*What the task requires:* From the data, copy out every line in which the word "args" appears.

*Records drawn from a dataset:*
(** ** A client's connection *)

(** [eq_ignore_ascii_case(b"QUIT")]. *)
Definition is_quit (args : list bytes) : bool :=
  match args with name :: _ => bool_decide (to_ascii_uppercase name = lit "QUIT") | [] => false end.

(** [serve_client]: what is written back for the bytes a client sends, given what executing a
    command replies and leaves. When the writer is flushed does not matter to what it is given.
    The fuel is more than the commands a stream can hold. *)
Fixpoint serve_client {S} (exec : list bytes → S → Reply * S) (fuel : nat) (stream : bytes) (s : S) : bytes * S :=
  match fuel with
  | O => ([], s)
  | Datatypes.S fuel =>
      match read_command stream with
      | inl (Some args, rest) =>
          if bool_decide (args = []) then serve_client exec fuel rest s
          else
            let '(reply, s) := exec args s in
            if is_quit args then (write_to reply, s)
            else let '(out, s) := serve_client exec fuel rest s in (write_to reply ++ out, s)
      | inl (None, _) => ([], s)
      | inr (Resp.InvalidData detail) => (write_to (Reply_err (lit "Protocol error: " ++ lit detail)), s)
      | inr (Resp.UnexpectedEof _) => ([], s)
      end
  end.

*Problem solution:*
Definition is_quit (args : list bytes) : bool :=
  match args with name :: _ => bool_decide (to_ascii_uppercase name = lit "QUIT") | [] => false end.
      | inl (Some args, rest) =>
          if bool_decide (args = []) then serve_client exec fuel rest s
            let '(reply, s) := exec args s in
            if is_quit args then (write_to reply, s)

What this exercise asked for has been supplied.